TITULO EJECUTIVO - Liquidación privada / COBRO COACTIVO - Deudas fiscales / CERTIFICACION DE DEBITOS - Improcedencia de los generados en saldo a favor No cabe duda que la Administración no podía con base en la facultad consagra en el Parágrafo 1º del artículo 828 del Estatuto Tributario, certificar débitos generados en la improcedencia de saldos a favor, por cuanto con ello se modifican los valores plasmados en las liquidaciones privadas (título ejecutivo), lo que no autoriza el precitado parágrafo, el cual solo permite certificar la existencia y el valor de las correspondientes liquidaciones privadas u oficiales. Ahora bien, el artículo 8o. del Decreto 2314 de 1989, tampoco consagra la facultad de certificar los saldos débitos originados en la improcedencia de saldos a favor para constituir títulos ejecutivos, como en forma inexacta lo expresa la apelante del Parágrafo 1º del artículo 9º del Decreto 2314 de 1989 se colige que la Administración tiene la facultad para exigir el reintegro de los saldos a favor imputados en los períodos siguientes, que sean improcedentes; sin embargo tal facultad no puede confundirse con la facultad consagrada en el Parágrafo 1º, del artículo 828 del Estatuto Tributario, para certificar la existencia y valor de las liquidaciones privadas y liquidaciones oficiales (títulos ejecutivos). La facultad de exigir el reintegro de los saldos a favor cuando estos sean improcedentes debe llevarse a cabo a través de los actos administrativos proferidos dentro del proceso de determinación del impuesto del período en el cual el contribuyente se determinó el

saldo a favor, o mediante acto administrativo en el cual se exprese la voluntad de la Administración encaminada a obtener el reintegro de los saldos indebidamente imputados, dando al contribuyente la oportunidad de controvertidos por los medios establecidos en la ley.

CONSEJO DE ESTADO

SALA DE LO CONTENCIOSO ADMINISTRATIVO

SECCIÓN CUARTA

Consejero ponente: DELIO GÓMEZ LEYVA

Santafé de Bogotá, D.C., once (11) de octubre de mil novecientos noventa y seis (1996).

Radicación número: 7902

Actor: EVELYN HADAD DE ABDELNUR Demandado: ADMINISTRACIÓN DE IMPUESTOS NACIONALES DE ARMENIA Decide la Sala el recurso de apelación interpuesto por el apoderado judicial de la Unidad Administrativa Especial Dirección de Impuestos y de Aduanas Nacionales, contra la sentencia de treinta (30) de mayo de mil novecientos noventa y seis (1996) por la cual el Tribunal Administrativo del Quindío acogió las súplicas de la demanda en el juicio de nulidad y restablecimiento del derecho por el contribuyente Evelyn Hadad de Abdelnur, para impugnar los actos administrativos relacionados con las excepciones dentro del proceso administrativo coactivo a través del cual la Administración de Impuestos Nacionales de Armenia inició el cobro del saldo a favor indebidamente imputado en la declaración del impuesto a las ventas correspondientes al primer bimestre del año gravable de 1990.

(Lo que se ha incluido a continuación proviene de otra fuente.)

Definition configure (mode : string) : M Completion :=
  let* current := gets (λ w, Orbit.mode (service w)) in
  if Js.strict_eq mode current then
    mret Undefined
  else
    console_log [LogStr "[orbit-configuration]"; LogStr "mode"; LogStr mode] ;;
    let* bucket := gets (λ w, bucket (service w)) in
    clearActiveConfiguration ;;
    modify (with_service (set_mode (Some mode))) ;;
    localStorage_setItem "peeps-mode" mode ;;
    let pessimisticMode := mode =? "pessimistic-server" in
    coordinator_addStrategy EventLoggingStrategy ;;
    coordinator_addStrategy LogTruncationStrategy ;;
    (if (mode =? "pessimistic-server") || (mode =? "optimistic-server") then
       modify (with_orbitFetch true) ;;
       let remote :=
         {| source_class := JSONAPISource; source_name := "remote";
            source_namespace := None; source_bucket := bucket |} in
       coordinator_addSource remote ;;
       coordinator_addStrategy
         (SyncStrategy "remote" "store" pessimisticMode) ;;
       coordinator_addStrategy
         (RequestStrategy "store" "beforeQuery" (Some "remote")
            (ActionName "pull") pessimisticMode (Some CatchPull)) ;;
       if pessimisticMode then
         coordinator_addStrategy
           (RequestStrategy "store" "beforeUpdate" (Some "remote")
              (ActionName "push") true (Some CatchPush))
       else
         coordinator_addStrategy
           (RequestStrategy "store" "beforeUpdate" (Some "remote")
              (ActionName "push") false None) ;;
         coordinator_addStrategy
           (RequestStrategy "remote" "pushFail" None
              (ActionFn PushFailAction) true None)
     else mret ()) ;;
    if (mode =? "offline-only") || (mode =? "optimistic-server") then
      let* supportsIndexedDB := gets supportsIndexedDB in
      let BackupClass :=
        if supportsIndexedDB then IndexedDBSource else LocalStorageSource in
      let backup :=
        {| source_class := BackupClass; source_name := "backup";
           source_namespace := Some "peeps"; source_bucket := bucket |} in
      coordinator_addSource backup ;;
      coordinator_addStrategy (SyncStrategy "store" "backup" true) ;;
      coordinator_activate ;;
      let* transform := source_pull (source_name backup) Records in
      store_sync transform ;;
      transformLog_clear (source_name backup) ;;
      transformLog_clear "store" ;;
      coordinator_activate ;;
      mret Promise
    else
      coordinator_activate ;;
      mret Promise.

Definition initialize : M Completion :=
  let* stored := localStorage_getItem "peeps-mode" in
  let mode := Js.or_else stored "offline-only" in
  configure mode.

(** *** When the coordinator runs the callbacks

    While the coordinator is active, a request strategy listens to the event
    [on] of its [source].  A failed [remote.push(transform)] makes [remote]
    emit [pushFail] with the transform and the error, which runs the [action]
    functions of the strategies listening to it; the rejection then reaches
    the strategy that issued the request, whose [catch], if it has one, is
    called with the error.  A failed [remote.pull(query)] reaches the issuing
    strategy's [catch] in the same way. *)

Definition run_action (f : ActionCallback) (transform : Transform)
    (e : JsError) : M Completion :=
  match f with
  | PushFailAction => pushFail_action transform e
  end.

Definition run_catch (f : CatchCallback) (source target : string)
    (e : JsError) : M Completion :=
  match f with
  | CatchPull => catch_pull source target e
  | CatchPush => catch_push source target e
  end.

(** Running a callback for its effects only. *)
Definition discard {A} (m : M A) : M () := m ;; mret ().

Definition listeners : M (list Strategy) :=
  gets (λ w, if activated (coordinator w) then strategies (coordinator w)
             else []).

(** A strategy's part when [source] emits [event] for a failed transform. *)
Definition on_fail_event (source event : string) (transform : Transform)
    (e : JsError) (s : Strategy) : M () :=
  match s with
  | RequestStrategy src on _ (ActionFn f) _ _ =>
      if (src =? source) && (on =? event) then
        discard (run_action f transform e)
      else mret ()
  | _ => mret ()
  end.

(** A strategy's part when the request [target.method(...)] it issued is
    rejected. *)
Definition on_rejection (target method : string) (e : JsError)
    (s : Strategy) : M () :=
  match s with
  | RequestStrategy src _ (Some tgt) (ActionName m) _ (Some c) =>
      if (tgt =? target) && (m =? method) then
        discard (run_catch c src tgt e)
      else mret ()
  | _ => mret ()
  end.

Definition remote_push_fails (transform : Transform) (e : JsError) : M () :=
  let* ss := listeners in
  forEach ss (on_fail_event "remote" "pushFail" transform e) ;;
  forEach ss (on_rejection "remote" "push" e).

Definition remote_pull_fails (e : JsError) : M () :=
  let* ss := listeners in
  forEach ss (on_rejection "remote" "pull" e).

(** *** Closed forms used in the statements *)

Definition is_store (s : Source) : bool := source_name s =? "store".

(** The calls [clearActiveConfiguration] makes for one registered source. *)
Definition source_teardown (s : Source) : list Event :=
  [ TransformLogClear (source_name s);
    RequestQueueClear (source_name s);
    SyncQueueClear (source_name s);
    if is_store s then CacheReset (source_name s)
    else RemoveSource (source_name s) ].

(** The calls [clearActiveConfiguration] makes on a coordinator. *)
Definition teardown_events (c : Coordinator) : list Event :=
  if activated c then
    [ CoordinatorDeactivate;
      ConsoleLog [LogStr "[orbit-configuration]";
                  LogStr "resetting browser storage"] ]
    ++ match List.find (λ s, source_name s =? "backup") (sources c) with
       | Some b => [SourceReset (source_name b)]
       | None => []
       end
    ++ [ ConsoleLog [LogStr "[orbit-configuration]";
                     LogStr "resetting sources and strategies"] ]
    ++ map (λ s, RemoveStrategy (strategy_name s)) (strategies c)
    ++ flat_map source_teardown (sources c)
  else [].

(** The world [clearActiveConfiguration] leaves. *)
Definition torn_down (w : World) : World :=
  if activated (coordinator w) then
    {| indexedDB := indexedDB w;
       localStorage := localStorage w;
       service := service w;
       coordinator :=
         {| activated := false;
            sources := List.filter is_store (sources (coordinator w));
            strategies := [] |};
       storeLog :=
         if existsb is_store (sources (coordinator w)) then []
         else storeLog w;
       backupPull := backupPull w;
       timers := timers w;
       orbitFetch := orbitFetch w;
       trace := trace w ++ teardown_events (coordinator w) |}
  else w.

(** The two tests [configure] makes on the mode. *)
Definition is_server (mode : string) : bool :=
  (mode =? "pessimistic-server") || (mode =? "optimistic-server").

Definition has_backup (mode : string) : bool :=
  (mode =? "offline-only") || (mode =? "optimistic-server").

Definition remote_source (bucket : option Bucket) : Source :=
  {| source_class := JSONAPISource; source_name := "remote";
     source_namespace := None; source_bucket := bucket |}.

(** The backup source, [indexedDB] being the value of the condition of
    [supportsIndexedDB ? IndexedDBSource : LocalStorageSource]. *)
Definition backup_source (indexedDB : bool) (bucket : option Bucket)
    : Source :=
  {| source_class := if indexedDB then IndexedDBSource else LocalStorageSource;
     source_name := "backup";
     source_namespace := Some "peeps"; source_bucket := bucket |}.

(** The strategies and sources [configure] adds for a mode, in order. *)
Definition setup_events (mode : string) (indexedDB : bool)
    (bucket : option Bucket) : list Event :=
  [ AddStrategy EventLoggingStrategy; AddStrategy LogTruncationStrategy ]
  ++ (if is_server mode then
        [ AddSource (remote_source bucket);
          AddStrategy
            (SyncStrategy "remote" "store" (mode =? "pessimistic-server"));
          AddStrategy
            (RequestStrategy "store" "beforeQuery" (Some "remote")
               (ActionName "pull") (mode =? "pessimistic-server")
               (Some CatchPull)) ]
        ++ (if mode =? "pessimistic-server" then
              [ AddStrategy
                  (RequestStrategy "store" "beforeUpdate" (Some "remote")
                     (ActionName "push") true (Some CatchPush)) ]
            else
              [ AddStrategy
                  (RequestStrategy "store" "beforeUpdate" (Some "remote")
                     (ActionName "push") false None);
                AddStrategy
                  (RequestStrategy "remote" "pushFail" None
                     (ActionFn PushFailAction) true None) ])
      else [])
  ++ (if has_backup mode then
        [ AddSource (backup_source indexedDB bucket);
          AddStrategy (SyncStrategy "store" "backup" true) ]
      else []).

(** The calls [configure] ends with, from the first activation on. *)
Definition activation_events (mode : string) (pulled : list Transform)
    : list Event :=
  if has_backup mode then
    [ CoordinatorActivate;
      SourcePull "backup" Records;
      StoreSync pulled;
      TransformLogClear "backup";
      TransformLogClear "store";
      CoordinatorActivate ]
  else [ CoordinatorActivate ].

Definition added_sources (evs : list Event) : list Source :=
  flat_map (λ e, match e with AddSource s => [s] | _ => [] end) evs.

Definition added_strategies (evs : list Event) : list Strategy :=
  flat_map (λ e, match e with AddStrategy s => [s] | _ => [] end) evs.

(** All the calls of a [configure(mode)] that passes the same-mode guard. *)
Definition configure_events (mode : string) (w : World) : list Event :=
  [ ConsoleLog [LogStr "[orbit-configuration]"; LogStr "mode"; LogStr mode] ]
  ++ teardown_events (coordinator w)
  ++ [ LocalStorageSetItem "peeps-mode" mode ]
  ++ setup_events mode (supportsIndexedDB w) (bucket (service w))
  ++ activation_events mode (backupPull w).

(** The world such a call leaves. *)
Definition reconfigured (mode : string) (w : World) : World :=
  let setup := setup_events mode (supportsIndexedDB w) (bucket (service w)) in
  {| indexedDB := indexedDB w;
     localStorage := <["peeps-mode" := mode]> (localStorage w);
     service := {| mode := Some mode; bucket := bucket (service w) |};
     coordinator :=
       {| activated := true;
          sources :=
            sources (coordinator (torn_down w)) ++ added_sources setup;
          strategies :=
            strategies (coordinator (torn_down w)) ++ added_strategies setup |};
     storeLog := if has_backup mode then [] else storeLog (torn_down w);
     backupPull := backupPull w;
     timers := timers w;
     orbitFetch := is_server mode || orbitFetch w;
     trace := trace w ++ configure_events mode w |}.

(** The strategies [configure mode] registers; they depend on the mode alone. *)
Definition installed (mode : string) : list Strategy :=
  added_strategies (setup_events mode true None).

(** An active coordinator that holds exactly the strategies of [mode]. *)
Definition in_mode (mode : string) (w : World) : Prop :=
  activated (coordinator w) = true ∧
  strategies (coordinator w) = installed mode.

(** [transform.options && transform.options.label] *)
Definition transform_label (t : Transform) : Js.value :=
  match options t with
  | Some o => label o
  | None => None
  end.

(** The text of the alert that the [pushFail] action shows for a transform. *)
Definition alert_text (t : Transform) : string :=
  if Js.truthy (transform_label t) then
    "Unable to complete " +:+ dquote +:+ Js.to_string (transform_label t)
    +:+ dquote
  else "Unable to complete operation".

(** The calls that register a strategy or a source. *)
Definition is_addition (e : Event) : bool :=
  match e with
  | AddStrategy _ | AddSource _ => true
  | _ => false
  end.

(** The events a computation adds to the trace of a world. *)
Definition events {A} (m : M A) (w : World) : list Event :=
  skipn (length (trace w)) (trace (exec m w)).

End OrbitConfiguration.

(** ** Sample sessions *)

Module Scenarios.
Import Orbit OrbitConfiguration.

(** A browser with IndexedDB, nothing stored, an empty backup: the service is
    created, then [configure mode] is called. *)
Definition session (mode : string) : World :=
  exec (configure mode) (exec init (boot true ∅ [])).

(** The same after the application has logged three transforms. *)
Definition busy_session (mode : string) : World :=
  with_storeLog (λ _, ["t1"; "t2"; "t3"]) (session mode).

ANTECEDENTES La actora presentó la declaración del impuesto a las ventas correspondientes al bimestre enero - febrero (1º) de 1990, el día veintidós (22) de marzo de mil novecientos noventa (1990), en la cual determinó un saldo a pagar de cero (0) y

un saldo a favor del período por valor de $1.008.195 (un millón ocho mil ciento noventa y cinco pesos). Así mismo, imputó el saldo a favor del período anterior ($3.395.374) y como consecuencia fijó un saldo total a favor en cuantía de $4.403.569 (cuatro millones cuatrocientos tres mil quinientos sesenta y nueve pesos). Como quiera que la contribuyente efectuó corrección a la declaración del impuesto a las ventas por el sexto bimestre del año gravable de 1989 (período anterior a enero - febrero de 1990) en el sentido de determinar saldo a pagar ($2.349.000), la División de Cobranzas de la Administración de Impuestos Nacionales de Armenia estimó que se había generado automáticamente un saldo en la cuenta corriente por concepto del saldo a favor ($3.395.374) indebidamente imputado en la declaración de ventas del bimestre enero - febrero de 1990, correspondiente al sexto bimestre de 1989, motivo por el cual le solicitó efectuar el correspondiente pago. La actora hizo caso omiso a tal solicitud por lo que el Administrador de Impuestos y Aduanas Nacionales de Armenia expidió el certificado del diecisiete (17) de febrero de mil novecientos noventa y cinco (1995), en el que con fundamento en las declaraciones de ventas reseñadas antes, indicó que la contribuyente adeudaba a la Nación la suma de $3.395.374, por cuanto había arrastrado en la liquidación privada del impuesto sobre las ventas del primer bimestre del año gravable de 1990, el saldo a favor improcedente del último bimestre de 1989.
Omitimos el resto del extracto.